··· EXCERPTED RECORDS ···

(** Truthiness of a number: zero (of either sign) and NaN are falsy. *)
Definition truthy_num (n : number) : bool :=
  match n with
  | S754_zero _ | S754_nan => false
  | S754_infinity _ | S754_finite _ _ _ => true
  end.

Definition is_digit (c : ascii) : bool :=
  let n := nat_of_ascii c in (48 <=? n)%nat && (n <=? 57)%nat.

(** White space and line terminators of one, two and three bytes: TAB, LF,
    VT, FF, CR and the space; U+00A0; U+1680, U+2000 to U+200A, U+2028,
    U+2029, U+202F, U+205F, U+3000 and U+FEFF. *)
Definition is_space (a : ascii) : bool :=
  let a := nat_of_ascii a in
  (a =? 32)%nat || ((9 <=? a)%nat && (a <=? 13)%nat).

Definition is_space2 (a b : ascii) : bool :=
  let a := nat_of_ascii a in
  let b := nat_of_ascii b in
  (a =? 194)%nat && (b =? 160)%nat.

Definition is_space3 (a b c : ascii) : bool :=
  let a := nat_of_ascii a in
  let b := nat_of_ascii b in
  let c := nat_of_ascii c in
  ((a =? 225)%nat && (b =? 154)%nat && (c =? 128)%nat)
  || ((a =? 226)%nat && (b =? 128)%nat &&
      (((128 <=? c)%nat && (c <=? 138)%nat)
       || (c =? 168)%nat || (c =? 169)%nat || (c =? 175)%nat))
  || ((a =? 226)%nat && (b =? 129)%nat && (c =? 159)%nat)
  || ((a =? 227)%nat && (b =? 128)%nat && (c =? 128)%nat)
  || ((a =? 239)%nat && (b =? 187)%nat && (c =? 191)%nat).

(** The string without its leading white space. *)
Fixpoint skip_spaces (s : string) : string :=
  match s with
  | String a r =>
      if is_space a then skip_spaces r
      else
        match r with
        | String b r2 =>
            if is_space2 a b then skip_spaces r2
            else
              match r2 with
              | String c r3 => if is_space3 a b c then skip_spaces r3 else s
              | EmptyString => s
              end
        | EmptyString => s
        end
  | EmptyString => s
  end.

(** The value of the longest run of decimal digits [s] starts with, if it
    starts with one. *)
Fixpoint digits (acc : option Z) (s : string) : option Z :=
  match s with
  | String c s' =>
      if is_digit c
      then digits (Some (10 * match acc with Some a => a | None => 0 end
                         + Z.of_nat (nat_of_ascii c - 48))) s'
      else acc
  | EmptyString => acc
  end.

···

§ EXERCISE
Retype each of the records, word for word, with nothing added or dropped.

§ YOUR RESPONSE
(** Truthiness of a number: zero (of either sign) and NaN are falsy. *)
Definition truthy_num (n : number) : bool :=
  match n with
  | S754_zero _ | S754_nan => false
  | S754_infinity _ | S754_finite _ _ _ => true
  end.

Definition is_digit (c : ascii) : bool :=
  let n := nat_of_ascii c in (48 <=? n)%nat && (n <=? 57)%nat.

(** White space and line terminators of one, two and three bytes: TAB, LF,
    VT, FF, CR and the space; U+00A0; U+1680, U+2000 to U+200A, U+2028,
    U+2029, U+202F, U+205F, U+3000 and U+FEFF. *)
Definition is_space (a : ascii) : bool :=
  let a := nat_of_ascii a in
  (a =? 32)%nat || ((9 <=? a)%nat && (a <=? 13)%nat).

Definition is_space2 (a b : ascii) : bool :=
  let a := nat_of_ascii a in
  let b := nat_of_ascii b in
  (a =? 194)%nat && (b =? 160)%nat.

Definition is_space3 (a b c : ascii) : bool :=
  let a := nat_of_ascii a in
  let b := nat_of_ascii b in
  let c := nat_of_ascii c in
  ((a =? 225)%nat && (b =? 154)%nat && (c =? 128)%nat)
  || ((a =? 226)%nat && (b =? 128)%nat &&
      (((128 <=? c)%nat && (c <=? 138)%nat)
       || (c =? 168)%nat || (c =? 169)%nat || (c =? 175)%nat))
  || ((a =? 226)%nat && (b =? 129)%nat && (c =? 159)%nat)
  || ((a =? 227)%nat && (b =? 128)%nat && (c =? 128)%nat)
  || ((a =? 239)%nat && (b =? 187)%nat && (c =? 191)%nat).

(** The string without its leading white space. *)
Fixpoint skip_spaces (s : string) : string :=
  match s with
  | String a r =>
      if is_space a then skip_spaces r
      else
        match r with
        | String b r2 =>
            if is_space2 a b then skip_spaces r2
            else
              match r2 with
              | String c r3 => if is_space3 a b c then skip_spaces r3 else s
              | EmptyString => s
              end
        | EmptyString => s
        end
  | EmptyString => s
  end.

(** The value of the longest run of decimal digits [s] starts with, if it
    starts with one. *)
Fixpoint digits (acc : option Z) (s : string) : option Z :=
  match s with
  | String c s' =>
      if is_digit c
      then digits (Some (10 * match acc with Some a => a | None => 0 end
                         + Z.of_nat (nat_of_ascii c - 48))) s'
      else acc
  | EmptyString => acc
  end.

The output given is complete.